[[ Data listing, beginning ]]

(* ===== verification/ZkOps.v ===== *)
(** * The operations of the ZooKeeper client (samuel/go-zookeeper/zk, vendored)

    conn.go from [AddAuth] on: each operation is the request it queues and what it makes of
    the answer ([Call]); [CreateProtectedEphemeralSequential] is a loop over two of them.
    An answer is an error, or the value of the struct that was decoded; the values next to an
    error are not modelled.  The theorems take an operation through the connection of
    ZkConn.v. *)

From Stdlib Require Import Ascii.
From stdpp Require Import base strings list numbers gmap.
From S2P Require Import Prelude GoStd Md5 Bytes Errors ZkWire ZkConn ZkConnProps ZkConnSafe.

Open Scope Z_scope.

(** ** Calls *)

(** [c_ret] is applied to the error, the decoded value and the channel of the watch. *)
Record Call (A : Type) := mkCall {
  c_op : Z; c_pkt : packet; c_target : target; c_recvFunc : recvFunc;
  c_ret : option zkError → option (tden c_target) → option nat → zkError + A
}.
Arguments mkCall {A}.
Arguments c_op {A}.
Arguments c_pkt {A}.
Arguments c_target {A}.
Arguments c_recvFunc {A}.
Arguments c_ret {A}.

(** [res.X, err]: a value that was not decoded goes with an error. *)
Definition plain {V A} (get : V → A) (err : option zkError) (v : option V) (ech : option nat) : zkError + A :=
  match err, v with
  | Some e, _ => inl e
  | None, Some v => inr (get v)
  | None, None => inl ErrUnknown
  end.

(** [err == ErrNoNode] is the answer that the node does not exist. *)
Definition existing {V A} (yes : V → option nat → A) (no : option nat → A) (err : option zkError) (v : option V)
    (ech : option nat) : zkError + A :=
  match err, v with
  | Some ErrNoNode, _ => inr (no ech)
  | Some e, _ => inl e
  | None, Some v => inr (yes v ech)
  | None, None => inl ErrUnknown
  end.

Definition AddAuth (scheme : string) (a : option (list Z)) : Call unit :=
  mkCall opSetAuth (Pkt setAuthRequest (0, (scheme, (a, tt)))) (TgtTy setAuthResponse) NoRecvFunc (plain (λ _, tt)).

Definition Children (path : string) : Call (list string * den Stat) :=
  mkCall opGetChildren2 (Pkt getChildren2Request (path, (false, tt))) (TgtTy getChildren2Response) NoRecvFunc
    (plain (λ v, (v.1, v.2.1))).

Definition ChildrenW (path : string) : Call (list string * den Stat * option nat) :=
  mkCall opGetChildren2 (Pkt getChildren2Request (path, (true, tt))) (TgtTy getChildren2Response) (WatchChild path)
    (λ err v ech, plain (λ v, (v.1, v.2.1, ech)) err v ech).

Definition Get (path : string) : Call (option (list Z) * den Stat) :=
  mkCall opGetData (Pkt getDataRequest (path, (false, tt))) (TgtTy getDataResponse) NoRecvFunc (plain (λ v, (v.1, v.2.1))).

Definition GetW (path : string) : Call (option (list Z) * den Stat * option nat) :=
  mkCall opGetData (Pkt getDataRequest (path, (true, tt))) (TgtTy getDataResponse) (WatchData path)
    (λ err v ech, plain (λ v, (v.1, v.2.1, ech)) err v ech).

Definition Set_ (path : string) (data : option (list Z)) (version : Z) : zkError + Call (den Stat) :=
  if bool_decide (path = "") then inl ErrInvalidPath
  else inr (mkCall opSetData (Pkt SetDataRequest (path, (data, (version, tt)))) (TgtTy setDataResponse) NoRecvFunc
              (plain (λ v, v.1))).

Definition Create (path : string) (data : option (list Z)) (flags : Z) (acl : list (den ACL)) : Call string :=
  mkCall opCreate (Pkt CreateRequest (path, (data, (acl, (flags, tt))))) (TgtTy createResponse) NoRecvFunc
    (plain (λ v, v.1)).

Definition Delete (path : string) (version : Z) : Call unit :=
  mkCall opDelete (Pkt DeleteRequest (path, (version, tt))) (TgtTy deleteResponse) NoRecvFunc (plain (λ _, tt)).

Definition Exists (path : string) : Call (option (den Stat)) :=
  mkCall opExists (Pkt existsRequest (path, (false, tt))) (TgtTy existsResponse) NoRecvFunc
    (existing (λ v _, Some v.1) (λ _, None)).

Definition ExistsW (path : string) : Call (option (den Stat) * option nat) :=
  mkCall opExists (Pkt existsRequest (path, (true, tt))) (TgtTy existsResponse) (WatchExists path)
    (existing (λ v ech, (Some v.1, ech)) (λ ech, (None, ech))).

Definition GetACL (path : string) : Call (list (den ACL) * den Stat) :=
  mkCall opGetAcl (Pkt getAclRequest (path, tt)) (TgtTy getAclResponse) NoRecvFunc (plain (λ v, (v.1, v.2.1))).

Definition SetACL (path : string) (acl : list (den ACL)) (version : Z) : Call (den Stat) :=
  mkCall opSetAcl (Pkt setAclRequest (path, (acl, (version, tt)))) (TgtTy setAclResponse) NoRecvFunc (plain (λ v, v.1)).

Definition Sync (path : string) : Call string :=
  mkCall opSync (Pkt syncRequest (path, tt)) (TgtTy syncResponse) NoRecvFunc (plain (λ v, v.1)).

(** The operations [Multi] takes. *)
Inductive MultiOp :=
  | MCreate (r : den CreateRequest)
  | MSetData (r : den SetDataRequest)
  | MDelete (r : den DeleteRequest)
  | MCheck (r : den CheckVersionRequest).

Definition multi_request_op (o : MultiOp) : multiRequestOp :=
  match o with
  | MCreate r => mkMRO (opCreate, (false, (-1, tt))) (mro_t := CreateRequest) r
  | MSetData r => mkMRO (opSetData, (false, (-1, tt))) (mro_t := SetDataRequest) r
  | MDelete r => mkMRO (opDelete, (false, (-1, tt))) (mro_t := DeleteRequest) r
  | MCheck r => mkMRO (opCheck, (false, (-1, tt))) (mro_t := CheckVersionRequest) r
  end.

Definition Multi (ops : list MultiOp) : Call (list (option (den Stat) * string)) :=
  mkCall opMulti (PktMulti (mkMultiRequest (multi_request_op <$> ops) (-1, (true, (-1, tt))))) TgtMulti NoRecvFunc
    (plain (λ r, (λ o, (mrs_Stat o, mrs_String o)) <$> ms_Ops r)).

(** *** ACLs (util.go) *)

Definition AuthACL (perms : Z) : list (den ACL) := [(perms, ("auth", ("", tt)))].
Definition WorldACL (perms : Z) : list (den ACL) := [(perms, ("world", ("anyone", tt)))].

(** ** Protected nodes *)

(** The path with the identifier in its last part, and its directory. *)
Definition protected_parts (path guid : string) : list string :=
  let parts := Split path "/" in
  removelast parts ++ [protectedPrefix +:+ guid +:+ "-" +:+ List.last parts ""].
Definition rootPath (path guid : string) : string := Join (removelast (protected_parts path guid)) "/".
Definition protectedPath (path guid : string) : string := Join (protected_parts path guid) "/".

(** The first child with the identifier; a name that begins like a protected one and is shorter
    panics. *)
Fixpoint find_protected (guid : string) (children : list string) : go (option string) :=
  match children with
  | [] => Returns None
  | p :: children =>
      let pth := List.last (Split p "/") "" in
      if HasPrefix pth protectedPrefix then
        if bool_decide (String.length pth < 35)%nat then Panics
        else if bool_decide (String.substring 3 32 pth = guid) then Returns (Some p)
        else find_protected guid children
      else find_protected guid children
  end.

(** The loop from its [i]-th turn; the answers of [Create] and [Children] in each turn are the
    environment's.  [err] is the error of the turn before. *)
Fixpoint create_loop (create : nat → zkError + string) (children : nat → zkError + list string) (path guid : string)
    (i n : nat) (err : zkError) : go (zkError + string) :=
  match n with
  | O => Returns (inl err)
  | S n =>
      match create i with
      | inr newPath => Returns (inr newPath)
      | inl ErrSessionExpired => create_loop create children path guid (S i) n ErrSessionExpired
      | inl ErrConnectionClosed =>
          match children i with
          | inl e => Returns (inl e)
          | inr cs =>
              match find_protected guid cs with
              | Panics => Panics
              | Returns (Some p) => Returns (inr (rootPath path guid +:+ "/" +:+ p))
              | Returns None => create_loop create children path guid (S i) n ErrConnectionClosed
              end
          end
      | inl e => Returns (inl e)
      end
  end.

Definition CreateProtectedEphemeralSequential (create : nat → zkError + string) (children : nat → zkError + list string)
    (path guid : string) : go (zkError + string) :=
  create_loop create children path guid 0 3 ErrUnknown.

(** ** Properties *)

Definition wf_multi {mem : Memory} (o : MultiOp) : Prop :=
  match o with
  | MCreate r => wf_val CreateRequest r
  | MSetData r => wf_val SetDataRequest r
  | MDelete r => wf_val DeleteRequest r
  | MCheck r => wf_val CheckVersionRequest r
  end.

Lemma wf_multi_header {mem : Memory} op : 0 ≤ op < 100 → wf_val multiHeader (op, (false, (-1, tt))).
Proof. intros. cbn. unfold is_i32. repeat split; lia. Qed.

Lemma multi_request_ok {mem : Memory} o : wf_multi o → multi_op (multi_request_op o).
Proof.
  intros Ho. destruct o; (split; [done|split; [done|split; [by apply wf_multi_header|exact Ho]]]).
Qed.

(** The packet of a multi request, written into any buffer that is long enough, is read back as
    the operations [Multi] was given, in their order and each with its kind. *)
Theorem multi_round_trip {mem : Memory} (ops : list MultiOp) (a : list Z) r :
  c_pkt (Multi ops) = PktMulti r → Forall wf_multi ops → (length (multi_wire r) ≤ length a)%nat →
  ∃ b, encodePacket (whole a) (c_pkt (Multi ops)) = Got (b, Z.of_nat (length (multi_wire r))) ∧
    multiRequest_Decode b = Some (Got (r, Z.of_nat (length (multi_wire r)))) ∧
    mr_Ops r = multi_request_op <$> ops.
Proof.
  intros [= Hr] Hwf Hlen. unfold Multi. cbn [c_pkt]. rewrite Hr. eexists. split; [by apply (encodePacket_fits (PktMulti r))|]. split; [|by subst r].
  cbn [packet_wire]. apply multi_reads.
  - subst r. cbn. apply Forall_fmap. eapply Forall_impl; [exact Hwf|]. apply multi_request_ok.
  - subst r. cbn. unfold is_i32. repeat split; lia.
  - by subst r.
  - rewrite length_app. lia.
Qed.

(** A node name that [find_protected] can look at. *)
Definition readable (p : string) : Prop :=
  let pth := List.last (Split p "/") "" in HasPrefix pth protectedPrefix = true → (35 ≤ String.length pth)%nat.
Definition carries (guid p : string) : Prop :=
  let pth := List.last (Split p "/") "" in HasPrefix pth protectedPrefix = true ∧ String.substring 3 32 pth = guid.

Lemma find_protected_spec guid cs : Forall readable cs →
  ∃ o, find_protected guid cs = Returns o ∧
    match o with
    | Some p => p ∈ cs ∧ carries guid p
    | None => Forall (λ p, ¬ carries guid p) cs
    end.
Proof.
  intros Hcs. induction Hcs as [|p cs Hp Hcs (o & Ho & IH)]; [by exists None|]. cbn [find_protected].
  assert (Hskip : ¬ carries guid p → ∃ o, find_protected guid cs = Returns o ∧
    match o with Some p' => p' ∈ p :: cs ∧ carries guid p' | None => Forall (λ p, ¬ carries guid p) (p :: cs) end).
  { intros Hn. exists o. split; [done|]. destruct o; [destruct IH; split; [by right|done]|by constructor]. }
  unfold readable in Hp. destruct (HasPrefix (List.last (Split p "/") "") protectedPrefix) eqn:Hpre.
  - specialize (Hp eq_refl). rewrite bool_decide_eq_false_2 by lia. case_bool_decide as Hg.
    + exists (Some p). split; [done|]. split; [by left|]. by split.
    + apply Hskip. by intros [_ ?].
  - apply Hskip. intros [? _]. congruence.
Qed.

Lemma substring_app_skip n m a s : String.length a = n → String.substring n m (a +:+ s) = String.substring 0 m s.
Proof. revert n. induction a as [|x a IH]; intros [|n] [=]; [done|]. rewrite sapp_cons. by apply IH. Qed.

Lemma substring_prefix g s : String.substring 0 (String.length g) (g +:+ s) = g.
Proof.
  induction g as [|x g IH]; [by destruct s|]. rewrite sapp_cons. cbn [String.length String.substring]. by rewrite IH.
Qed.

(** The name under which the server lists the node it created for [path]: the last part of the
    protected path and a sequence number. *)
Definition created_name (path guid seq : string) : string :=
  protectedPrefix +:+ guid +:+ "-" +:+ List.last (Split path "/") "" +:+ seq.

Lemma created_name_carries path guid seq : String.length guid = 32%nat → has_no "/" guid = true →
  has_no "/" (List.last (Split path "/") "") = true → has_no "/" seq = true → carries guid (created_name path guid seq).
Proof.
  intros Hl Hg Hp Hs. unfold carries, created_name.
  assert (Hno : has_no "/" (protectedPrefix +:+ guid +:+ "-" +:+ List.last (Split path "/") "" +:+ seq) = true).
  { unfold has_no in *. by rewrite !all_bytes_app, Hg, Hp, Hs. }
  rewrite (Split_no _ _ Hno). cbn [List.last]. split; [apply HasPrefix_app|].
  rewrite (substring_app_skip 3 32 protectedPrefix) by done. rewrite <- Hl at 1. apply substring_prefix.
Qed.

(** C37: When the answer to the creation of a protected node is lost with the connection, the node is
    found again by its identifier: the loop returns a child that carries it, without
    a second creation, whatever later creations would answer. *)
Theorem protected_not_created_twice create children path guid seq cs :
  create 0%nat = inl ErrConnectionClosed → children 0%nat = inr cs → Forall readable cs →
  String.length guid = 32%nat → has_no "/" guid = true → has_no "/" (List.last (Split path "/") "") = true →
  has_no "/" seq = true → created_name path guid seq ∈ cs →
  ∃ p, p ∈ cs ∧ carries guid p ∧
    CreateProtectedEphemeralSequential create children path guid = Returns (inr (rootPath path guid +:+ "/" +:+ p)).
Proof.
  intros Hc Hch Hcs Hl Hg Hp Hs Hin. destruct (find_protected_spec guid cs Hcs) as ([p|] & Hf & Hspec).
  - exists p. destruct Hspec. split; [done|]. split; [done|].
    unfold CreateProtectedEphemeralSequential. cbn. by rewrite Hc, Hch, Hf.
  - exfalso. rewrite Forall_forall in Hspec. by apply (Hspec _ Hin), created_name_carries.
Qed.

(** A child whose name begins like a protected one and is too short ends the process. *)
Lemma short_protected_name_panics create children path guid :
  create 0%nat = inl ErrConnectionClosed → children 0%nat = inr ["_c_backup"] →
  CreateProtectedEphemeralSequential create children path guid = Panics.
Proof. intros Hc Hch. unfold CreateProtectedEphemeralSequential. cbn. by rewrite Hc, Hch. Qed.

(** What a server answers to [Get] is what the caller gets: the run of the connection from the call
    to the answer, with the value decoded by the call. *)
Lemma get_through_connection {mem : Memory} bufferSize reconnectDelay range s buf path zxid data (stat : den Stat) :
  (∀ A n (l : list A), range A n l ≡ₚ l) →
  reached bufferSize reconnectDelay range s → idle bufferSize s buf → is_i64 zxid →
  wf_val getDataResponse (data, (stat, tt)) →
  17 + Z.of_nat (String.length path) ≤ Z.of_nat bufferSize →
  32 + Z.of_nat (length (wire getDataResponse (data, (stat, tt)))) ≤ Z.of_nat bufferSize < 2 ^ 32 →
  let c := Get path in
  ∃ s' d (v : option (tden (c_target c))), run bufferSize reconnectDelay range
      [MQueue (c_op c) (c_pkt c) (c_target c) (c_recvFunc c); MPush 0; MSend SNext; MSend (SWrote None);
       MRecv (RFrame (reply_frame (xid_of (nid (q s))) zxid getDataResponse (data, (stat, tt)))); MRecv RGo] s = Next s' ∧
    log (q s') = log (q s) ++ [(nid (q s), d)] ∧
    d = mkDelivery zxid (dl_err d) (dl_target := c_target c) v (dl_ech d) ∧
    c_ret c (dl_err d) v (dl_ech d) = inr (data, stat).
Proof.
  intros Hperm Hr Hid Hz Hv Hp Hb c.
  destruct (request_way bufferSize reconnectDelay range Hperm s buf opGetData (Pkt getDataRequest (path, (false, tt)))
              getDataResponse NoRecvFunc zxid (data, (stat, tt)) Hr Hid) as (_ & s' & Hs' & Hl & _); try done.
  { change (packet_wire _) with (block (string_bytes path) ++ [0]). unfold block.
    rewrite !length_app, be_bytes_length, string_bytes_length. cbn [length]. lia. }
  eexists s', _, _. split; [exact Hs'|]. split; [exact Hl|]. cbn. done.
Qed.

[[ Data listing, end ]]

# [Activity]
The reply should consist solely of the lines above from the one that has "Definition carries (guid" through the one that has "(** The name", reproduced exactly.

# [Solved exercise]
Definition carries (guid p : string) : Prop :=
  let pth := List.last (Split p "/") "" in HasPrefix pth protectedPrefix = true ∧ String.substring 3 32 pth = guid.

Lemma find_protected_spec guid cs : Forall readable cs →
  ∃ o, find_protected guid cs = Returns o ∧
    match o with
    | Some p => p ∈ cs ∧ carries guid p
    | None => Forall (λ p, ¬ carries guid p) cs
    end.
Proof.
  intros Hcs. induction Hcs as [|p cs Hp Hcs (o & Ho & IH)]; [by exists None|]. cbn [find_protected].
  assert (Hskip : ¬ carries guid p → ∃ o, find_protected guid cs = Returns o ∧
    match o with Some p' => p' ∈ p :: cs ∧ carries guid p' | None => Forall (λ p, ¬ carries guid p) (p :: cs) end).
  { intros Hn. exists o. split; [done|]. destruct o; [destruct IH; split; [by right|done]|by constructor]. }
  unfold readable in Hp. destruct (HasPrefix (List.last (Split p "/") "") protectedPrefix) eqn:Hpre.
  - specialize (Hp eq_refl). rewrite bool_decide_eq_false_2 by lia. case_bool_decide as Hg.
    + exists (Some p). split; [done|]. split; [by left|]. by split.
    + apply Hskip. by intros [_ ?].
  - apply Hskip. intros [? _]. congruence.
Qed.

Lemma substring_app_skip n m a s : String.length a = n → String.substring n m (a +:+ s) = String.substring 0 m s.
Proof. revert n. induction a as [|x a IH]; intros [|n] [=]; [done|]. rewrite sapp_cons. by apply IH. Qed.

Lemma substring_prefix g s : String.substring 0 (String.length g) (g +:+ s) = g.
Proof.
  induction g as [|x g IH]; [by destruct s|]. rewrite sapp_cons. cbn [String.length String.substring]. by rewrite IH.
Qed.

(** The name under which the server lists the node it created for [path]: the last part of the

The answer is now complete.